YOUR TASK: Reproduce, exactly and in full, only the lines below from the one containing "the members' addresses" through the one containing "10) (- decimals))%Q".

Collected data
Segment Open

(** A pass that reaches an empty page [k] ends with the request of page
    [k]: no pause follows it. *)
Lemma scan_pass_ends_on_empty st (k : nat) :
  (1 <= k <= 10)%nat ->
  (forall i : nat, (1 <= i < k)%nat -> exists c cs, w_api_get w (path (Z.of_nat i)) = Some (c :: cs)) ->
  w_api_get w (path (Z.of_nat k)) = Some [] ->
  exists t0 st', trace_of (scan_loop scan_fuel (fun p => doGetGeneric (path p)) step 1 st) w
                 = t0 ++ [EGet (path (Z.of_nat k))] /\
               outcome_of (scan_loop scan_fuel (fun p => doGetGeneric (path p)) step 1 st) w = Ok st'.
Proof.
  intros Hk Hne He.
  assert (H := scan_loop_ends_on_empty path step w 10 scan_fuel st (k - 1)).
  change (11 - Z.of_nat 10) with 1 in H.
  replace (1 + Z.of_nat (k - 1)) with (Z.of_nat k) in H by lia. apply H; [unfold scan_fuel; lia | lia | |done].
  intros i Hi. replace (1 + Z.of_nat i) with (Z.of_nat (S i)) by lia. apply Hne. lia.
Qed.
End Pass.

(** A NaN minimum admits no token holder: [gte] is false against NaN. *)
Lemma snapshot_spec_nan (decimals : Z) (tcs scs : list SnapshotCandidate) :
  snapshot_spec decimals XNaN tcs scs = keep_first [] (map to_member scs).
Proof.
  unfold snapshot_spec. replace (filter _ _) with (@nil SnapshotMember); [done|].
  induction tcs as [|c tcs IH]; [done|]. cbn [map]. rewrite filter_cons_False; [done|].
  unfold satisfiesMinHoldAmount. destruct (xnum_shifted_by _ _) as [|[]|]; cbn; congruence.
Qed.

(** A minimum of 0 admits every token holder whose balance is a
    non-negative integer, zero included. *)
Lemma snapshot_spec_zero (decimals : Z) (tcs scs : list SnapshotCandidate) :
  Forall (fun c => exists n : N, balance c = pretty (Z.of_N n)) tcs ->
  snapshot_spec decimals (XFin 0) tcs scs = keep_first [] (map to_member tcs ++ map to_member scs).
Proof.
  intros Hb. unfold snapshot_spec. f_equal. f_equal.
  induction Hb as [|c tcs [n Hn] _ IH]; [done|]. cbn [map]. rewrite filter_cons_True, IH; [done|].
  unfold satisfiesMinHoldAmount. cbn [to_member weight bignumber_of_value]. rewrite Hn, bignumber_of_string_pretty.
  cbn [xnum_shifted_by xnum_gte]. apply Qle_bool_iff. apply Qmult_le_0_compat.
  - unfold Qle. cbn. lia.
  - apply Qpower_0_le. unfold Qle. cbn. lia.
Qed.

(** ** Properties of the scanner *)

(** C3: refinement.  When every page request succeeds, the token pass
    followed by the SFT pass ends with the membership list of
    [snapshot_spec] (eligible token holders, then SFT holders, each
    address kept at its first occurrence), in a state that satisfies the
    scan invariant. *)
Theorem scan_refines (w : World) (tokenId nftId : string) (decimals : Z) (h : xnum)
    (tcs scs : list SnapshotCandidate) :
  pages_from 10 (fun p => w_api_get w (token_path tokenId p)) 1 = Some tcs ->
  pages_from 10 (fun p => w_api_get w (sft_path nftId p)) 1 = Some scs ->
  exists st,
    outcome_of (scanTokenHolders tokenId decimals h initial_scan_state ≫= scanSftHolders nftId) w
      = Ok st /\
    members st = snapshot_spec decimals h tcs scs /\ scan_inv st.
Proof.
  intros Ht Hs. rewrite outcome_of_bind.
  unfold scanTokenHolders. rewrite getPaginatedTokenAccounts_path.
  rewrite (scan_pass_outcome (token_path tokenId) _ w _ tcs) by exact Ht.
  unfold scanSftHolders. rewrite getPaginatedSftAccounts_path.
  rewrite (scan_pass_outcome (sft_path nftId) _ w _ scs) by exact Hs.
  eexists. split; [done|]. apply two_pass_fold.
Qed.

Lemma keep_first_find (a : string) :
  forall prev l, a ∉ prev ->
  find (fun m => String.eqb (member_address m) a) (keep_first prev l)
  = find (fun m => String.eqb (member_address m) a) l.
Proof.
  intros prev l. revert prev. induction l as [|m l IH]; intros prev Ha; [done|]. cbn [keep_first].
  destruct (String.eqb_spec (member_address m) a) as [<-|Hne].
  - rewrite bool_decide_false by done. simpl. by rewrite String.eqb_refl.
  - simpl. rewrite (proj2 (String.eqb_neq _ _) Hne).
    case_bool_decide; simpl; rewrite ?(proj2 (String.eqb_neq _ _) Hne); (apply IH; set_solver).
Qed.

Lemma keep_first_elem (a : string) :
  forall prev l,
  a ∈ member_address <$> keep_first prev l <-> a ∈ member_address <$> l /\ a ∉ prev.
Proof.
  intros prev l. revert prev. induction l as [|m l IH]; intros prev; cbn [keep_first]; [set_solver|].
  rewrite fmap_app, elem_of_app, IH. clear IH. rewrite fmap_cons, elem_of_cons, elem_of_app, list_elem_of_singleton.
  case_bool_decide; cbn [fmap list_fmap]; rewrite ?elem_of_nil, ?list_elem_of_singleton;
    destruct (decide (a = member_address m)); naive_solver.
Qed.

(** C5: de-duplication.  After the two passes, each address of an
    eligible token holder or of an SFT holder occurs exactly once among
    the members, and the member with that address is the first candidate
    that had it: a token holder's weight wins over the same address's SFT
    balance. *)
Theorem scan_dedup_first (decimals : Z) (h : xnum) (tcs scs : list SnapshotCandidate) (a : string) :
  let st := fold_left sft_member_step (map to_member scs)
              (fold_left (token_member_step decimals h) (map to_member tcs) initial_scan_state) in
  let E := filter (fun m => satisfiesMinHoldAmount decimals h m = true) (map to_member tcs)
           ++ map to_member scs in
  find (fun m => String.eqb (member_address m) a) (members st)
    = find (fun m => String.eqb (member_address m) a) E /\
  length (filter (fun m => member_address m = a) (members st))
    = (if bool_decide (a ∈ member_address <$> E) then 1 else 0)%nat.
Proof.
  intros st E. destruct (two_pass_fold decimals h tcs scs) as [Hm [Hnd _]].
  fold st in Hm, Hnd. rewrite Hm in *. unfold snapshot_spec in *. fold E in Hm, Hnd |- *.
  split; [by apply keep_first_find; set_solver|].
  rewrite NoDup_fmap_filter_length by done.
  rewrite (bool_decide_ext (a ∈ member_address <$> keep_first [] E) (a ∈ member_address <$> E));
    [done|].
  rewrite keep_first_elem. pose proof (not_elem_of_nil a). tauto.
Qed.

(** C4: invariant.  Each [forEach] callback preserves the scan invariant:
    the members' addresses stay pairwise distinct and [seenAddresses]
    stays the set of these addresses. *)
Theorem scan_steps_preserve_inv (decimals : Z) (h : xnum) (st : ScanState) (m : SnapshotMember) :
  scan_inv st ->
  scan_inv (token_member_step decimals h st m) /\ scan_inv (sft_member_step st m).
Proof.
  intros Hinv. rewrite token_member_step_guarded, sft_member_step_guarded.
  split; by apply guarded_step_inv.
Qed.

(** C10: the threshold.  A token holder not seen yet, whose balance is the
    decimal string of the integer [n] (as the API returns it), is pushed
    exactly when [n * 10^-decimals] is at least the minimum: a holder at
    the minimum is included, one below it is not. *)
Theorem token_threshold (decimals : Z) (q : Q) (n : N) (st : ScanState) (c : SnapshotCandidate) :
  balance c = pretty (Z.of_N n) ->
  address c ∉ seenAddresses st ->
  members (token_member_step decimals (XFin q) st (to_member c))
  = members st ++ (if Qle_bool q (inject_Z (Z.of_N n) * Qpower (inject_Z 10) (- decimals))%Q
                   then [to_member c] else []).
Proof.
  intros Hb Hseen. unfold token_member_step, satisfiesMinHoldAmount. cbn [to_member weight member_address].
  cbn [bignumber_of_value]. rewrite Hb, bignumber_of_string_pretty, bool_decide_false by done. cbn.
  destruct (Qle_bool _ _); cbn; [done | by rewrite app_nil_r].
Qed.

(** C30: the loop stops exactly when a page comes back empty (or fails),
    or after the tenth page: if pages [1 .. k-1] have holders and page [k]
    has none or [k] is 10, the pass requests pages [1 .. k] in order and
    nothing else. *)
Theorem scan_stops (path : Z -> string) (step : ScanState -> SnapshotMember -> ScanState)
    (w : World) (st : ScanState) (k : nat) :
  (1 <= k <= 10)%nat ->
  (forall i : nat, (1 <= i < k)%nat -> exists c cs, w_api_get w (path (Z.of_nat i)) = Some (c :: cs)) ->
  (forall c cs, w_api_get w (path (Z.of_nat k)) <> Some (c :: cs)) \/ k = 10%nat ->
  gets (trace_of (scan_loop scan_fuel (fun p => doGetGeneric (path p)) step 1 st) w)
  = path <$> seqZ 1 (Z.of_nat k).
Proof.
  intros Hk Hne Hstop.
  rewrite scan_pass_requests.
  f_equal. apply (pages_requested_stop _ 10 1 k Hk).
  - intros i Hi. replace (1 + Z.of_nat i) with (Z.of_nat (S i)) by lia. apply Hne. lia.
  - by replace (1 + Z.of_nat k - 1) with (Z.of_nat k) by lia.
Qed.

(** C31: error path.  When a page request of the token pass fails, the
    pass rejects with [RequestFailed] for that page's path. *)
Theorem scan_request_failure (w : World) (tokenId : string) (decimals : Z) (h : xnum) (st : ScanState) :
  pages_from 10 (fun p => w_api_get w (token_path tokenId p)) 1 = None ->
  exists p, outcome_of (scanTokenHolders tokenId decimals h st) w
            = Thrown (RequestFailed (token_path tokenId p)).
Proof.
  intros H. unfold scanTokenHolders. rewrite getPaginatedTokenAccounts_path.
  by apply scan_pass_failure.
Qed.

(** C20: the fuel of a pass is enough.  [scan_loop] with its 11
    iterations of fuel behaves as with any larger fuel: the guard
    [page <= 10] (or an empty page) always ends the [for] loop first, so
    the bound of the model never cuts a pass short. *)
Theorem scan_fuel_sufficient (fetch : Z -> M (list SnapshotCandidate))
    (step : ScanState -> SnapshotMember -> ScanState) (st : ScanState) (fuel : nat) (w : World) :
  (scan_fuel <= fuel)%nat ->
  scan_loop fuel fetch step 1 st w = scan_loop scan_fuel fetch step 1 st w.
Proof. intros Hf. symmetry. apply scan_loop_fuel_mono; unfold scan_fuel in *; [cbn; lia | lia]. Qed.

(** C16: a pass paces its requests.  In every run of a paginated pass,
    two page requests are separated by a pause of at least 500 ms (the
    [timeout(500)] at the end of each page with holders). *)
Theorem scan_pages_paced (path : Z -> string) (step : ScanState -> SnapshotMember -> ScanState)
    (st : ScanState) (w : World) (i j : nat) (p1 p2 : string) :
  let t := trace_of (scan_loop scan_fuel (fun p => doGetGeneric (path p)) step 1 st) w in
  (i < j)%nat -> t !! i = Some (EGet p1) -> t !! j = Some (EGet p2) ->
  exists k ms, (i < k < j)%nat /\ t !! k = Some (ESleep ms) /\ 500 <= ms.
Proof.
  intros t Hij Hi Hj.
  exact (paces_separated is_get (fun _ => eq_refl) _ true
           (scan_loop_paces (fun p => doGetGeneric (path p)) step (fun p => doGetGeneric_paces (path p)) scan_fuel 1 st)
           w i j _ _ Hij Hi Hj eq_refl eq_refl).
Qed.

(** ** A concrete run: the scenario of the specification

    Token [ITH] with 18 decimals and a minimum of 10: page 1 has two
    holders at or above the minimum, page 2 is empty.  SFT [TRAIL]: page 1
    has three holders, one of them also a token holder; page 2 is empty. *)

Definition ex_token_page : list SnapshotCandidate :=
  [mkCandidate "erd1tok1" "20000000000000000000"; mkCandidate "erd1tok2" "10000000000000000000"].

Segment Closed

RESULT OF THIS EXERCISE:
    the members' addresses stay pairwise distinct and [seenAddresses]
    stays the set of these addresses. *)
Theorem scan_steps_preserve_inv (decimals : Z) (h : xnum) (st : ScanState) (m : SnapshotMember) :
  scan_inv st ->
  scan_inv (token_member_step decimals h st m) /\ scan_inv (sft_member_step st m).
Proof.
  intros Hinv. rewrite token_member_step_guarded, sft_member_step_guarded.
  split; by apply guarded_step_inv.
Qed.

(** C10: the threshold.  A token holder not seen yet, whose balance is the
    decimal string of the integer [n] (as the API returns it), is pushed
    exactly when [n * 10^-decimals] is at least the minimum: a holder at
    the minimum is included, one below it is not. *)
Theorem token_threshold (decimals : Z) (q : Q) (n : N) (st : ScanState) (c : SnapshotCandidate) :
  balance c = pretty (Z.of_N n) ->
  address c ∉ seenAddresses st ->
  members (token_member_step decimals (XFin q) st (to_member c))
  = members st ++ (if Qle_bool q (inject_Z (Z.of_N n) * Qpower (inject_Z 10) (- decimals))%Q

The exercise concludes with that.